What is needed →
Through the line that contains "refine (proj1 (@endpoint_returns_one_image_per_requested_slide", return the data below exactly, starting at its first line; leave the rest out.

[Dataset items]
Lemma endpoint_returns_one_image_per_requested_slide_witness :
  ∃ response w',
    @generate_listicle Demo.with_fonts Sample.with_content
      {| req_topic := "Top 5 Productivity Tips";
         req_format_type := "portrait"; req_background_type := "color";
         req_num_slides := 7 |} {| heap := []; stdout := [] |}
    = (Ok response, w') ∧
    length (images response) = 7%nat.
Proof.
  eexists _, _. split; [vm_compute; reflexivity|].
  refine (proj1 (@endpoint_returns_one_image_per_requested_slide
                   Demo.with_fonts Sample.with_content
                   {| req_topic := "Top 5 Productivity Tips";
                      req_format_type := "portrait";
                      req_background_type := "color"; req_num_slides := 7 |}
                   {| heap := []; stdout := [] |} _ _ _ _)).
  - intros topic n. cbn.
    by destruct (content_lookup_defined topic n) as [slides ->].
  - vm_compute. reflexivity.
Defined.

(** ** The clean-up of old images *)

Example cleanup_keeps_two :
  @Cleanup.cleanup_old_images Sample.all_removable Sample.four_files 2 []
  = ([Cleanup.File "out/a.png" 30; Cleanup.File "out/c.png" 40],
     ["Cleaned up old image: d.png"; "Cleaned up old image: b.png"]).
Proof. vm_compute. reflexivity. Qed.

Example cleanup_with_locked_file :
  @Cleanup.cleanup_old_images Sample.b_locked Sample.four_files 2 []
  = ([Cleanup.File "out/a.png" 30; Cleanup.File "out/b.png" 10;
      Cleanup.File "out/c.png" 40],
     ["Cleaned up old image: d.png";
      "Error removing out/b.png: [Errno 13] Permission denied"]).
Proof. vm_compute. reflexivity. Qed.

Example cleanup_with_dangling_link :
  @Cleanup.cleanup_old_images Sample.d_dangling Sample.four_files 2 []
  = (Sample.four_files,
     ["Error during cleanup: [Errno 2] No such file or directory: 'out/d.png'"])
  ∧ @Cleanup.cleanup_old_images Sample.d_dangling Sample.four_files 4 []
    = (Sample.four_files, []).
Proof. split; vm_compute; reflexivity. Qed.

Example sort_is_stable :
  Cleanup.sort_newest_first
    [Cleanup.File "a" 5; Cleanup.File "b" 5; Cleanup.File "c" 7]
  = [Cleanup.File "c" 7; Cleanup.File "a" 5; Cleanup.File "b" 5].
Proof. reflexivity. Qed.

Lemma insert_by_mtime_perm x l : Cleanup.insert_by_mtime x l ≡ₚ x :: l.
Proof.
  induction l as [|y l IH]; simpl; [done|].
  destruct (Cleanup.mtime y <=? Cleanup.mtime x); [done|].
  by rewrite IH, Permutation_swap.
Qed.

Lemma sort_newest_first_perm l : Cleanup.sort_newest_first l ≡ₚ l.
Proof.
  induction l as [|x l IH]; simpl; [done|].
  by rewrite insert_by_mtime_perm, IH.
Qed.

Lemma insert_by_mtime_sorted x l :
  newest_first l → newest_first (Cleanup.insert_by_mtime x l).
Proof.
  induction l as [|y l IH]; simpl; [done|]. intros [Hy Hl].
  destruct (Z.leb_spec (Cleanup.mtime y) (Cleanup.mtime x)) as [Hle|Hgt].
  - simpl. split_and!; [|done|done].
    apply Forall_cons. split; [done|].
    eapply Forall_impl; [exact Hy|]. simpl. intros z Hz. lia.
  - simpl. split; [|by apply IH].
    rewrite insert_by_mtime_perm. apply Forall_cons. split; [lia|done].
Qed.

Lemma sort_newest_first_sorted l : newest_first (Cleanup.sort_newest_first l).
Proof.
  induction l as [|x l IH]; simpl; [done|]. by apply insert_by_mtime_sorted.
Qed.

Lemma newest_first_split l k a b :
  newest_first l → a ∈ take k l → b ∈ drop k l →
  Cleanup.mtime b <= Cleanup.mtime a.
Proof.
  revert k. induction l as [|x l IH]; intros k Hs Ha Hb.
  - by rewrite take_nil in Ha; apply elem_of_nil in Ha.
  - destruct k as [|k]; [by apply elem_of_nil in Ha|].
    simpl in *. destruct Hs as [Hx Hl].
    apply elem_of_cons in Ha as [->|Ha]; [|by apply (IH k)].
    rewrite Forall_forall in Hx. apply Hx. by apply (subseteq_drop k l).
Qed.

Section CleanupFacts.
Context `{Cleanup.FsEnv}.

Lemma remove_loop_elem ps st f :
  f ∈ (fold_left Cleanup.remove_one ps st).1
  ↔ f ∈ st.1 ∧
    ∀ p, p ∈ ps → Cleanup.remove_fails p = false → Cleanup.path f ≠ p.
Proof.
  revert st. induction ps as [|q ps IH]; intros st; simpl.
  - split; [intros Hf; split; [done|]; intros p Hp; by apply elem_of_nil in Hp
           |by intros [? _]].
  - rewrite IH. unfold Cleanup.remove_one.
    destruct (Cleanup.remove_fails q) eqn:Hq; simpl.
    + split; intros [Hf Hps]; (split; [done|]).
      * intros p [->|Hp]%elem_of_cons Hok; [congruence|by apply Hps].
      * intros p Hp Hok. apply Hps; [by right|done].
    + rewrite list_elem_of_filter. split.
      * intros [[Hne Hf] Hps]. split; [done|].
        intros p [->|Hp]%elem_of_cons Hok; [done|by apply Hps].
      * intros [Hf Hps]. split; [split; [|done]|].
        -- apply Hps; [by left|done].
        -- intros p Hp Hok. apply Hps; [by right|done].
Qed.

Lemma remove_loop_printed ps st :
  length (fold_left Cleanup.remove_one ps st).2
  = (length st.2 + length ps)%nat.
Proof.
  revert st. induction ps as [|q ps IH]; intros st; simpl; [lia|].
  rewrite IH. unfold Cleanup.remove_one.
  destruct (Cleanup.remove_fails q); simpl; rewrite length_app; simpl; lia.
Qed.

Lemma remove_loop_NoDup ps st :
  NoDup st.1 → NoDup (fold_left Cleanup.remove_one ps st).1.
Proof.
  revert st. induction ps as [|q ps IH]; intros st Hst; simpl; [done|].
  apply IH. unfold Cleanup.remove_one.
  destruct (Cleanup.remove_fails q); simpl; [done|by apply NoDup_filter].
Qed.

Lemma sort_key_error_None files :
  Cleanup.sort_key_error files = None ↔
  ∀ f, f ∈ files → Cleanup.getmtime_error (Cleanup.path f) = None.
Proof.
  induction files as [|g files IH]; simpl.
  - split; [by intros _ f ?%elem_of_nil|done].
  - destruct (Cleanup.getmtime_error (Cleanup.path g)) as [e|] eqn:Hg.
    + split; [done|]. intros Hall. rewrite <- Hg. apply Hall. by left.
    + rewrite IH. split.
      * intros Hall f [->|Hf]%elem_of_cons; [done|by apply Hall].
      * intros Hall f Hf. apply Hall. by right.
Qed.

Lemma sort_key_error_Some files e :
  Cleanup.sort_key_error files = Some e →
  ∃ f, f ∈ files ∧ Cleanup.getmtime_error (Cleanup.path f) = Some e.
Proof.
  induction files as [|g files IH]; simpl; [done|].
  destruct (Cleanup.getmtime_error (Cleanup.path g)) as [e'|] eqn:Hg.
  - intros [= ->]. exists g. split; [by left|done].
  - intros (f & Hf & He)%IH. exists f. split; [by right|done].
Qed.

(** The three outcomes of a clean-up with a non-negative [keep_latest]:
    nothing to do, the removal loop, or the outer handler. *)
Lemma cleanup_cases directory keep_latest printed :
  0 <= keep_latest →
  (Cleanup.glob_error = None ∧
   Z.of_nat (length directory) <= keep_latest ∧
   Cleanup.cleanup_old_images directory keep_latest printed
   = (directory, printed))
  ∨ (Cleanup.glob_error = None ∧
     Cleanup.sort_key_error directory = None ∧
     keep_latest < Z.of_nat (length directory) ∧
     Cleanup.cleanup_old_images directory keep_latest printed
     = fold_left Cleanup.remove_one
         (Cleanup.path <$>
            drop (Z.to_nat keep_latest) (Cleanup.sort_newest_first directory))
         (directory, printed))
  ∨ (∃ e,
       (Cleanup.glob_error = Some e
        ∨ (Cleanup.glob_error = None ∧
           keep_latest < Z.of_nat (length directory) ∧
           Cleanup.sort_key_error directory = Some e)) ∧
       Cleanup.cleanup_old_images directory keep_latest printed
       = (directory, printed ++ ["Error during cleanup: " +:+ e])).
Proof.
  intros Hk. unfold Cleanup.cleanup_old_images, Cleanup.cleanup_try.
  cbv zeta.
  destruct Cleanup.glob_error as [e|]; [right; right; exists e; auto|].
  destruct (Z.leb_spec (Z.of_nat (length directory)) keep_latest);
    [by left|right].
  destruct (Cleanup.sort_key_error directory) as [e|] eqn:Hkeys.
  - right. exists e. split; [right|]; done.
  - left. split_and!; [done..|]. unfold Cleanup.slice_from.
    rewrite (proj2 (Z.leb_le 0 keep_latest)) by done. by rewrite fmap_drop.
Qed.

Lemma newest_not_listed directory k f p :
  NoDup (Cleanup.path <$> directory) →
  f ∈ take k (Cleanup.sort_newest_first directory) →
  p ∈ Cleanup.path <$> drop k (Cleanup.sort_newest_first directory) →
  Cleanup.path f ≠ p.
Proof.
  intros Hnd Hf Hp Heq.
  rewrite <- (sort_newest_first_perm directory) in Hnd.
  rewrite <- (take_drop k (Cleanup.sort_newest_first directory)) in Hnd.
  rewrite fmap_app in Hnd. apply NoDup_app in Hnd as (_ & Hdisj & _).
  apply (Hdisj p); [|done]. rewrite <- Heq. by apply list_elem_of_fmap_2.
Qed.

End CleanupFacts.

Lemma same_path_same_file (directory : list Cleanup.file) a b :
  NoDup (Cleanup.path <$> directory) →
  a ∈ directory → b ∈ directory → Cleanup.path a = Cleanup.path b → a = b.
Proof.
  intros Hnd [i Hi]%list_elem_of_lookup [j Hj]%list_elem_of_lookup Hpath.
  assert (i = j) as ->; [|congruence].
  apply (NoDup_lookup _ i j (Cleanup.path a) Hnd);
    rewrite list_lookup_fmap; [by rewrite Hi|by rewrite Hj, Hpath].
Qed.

Exercise solution →
Lemma endpoint_returns_one_image_per_requested_slide_witness :
  ∃ response w',
    @generate_listicle Demo.with_fonts Sample.with_content
      {| req_topic := "Top 5 Productivity Tips";
         req_format_type := "portrait"; req_background_type := "color";
         req_num_slides := 7 |} {| heap := []; stdout := [] |}
    = (Ok response, w') ∧
    length (images response) = 7%nat.
Proof.
  eexists _, _. split; [vm_compute; reflexivity|].
  refine (proj1 (@endpoint_returns_one_image_per_requested_slide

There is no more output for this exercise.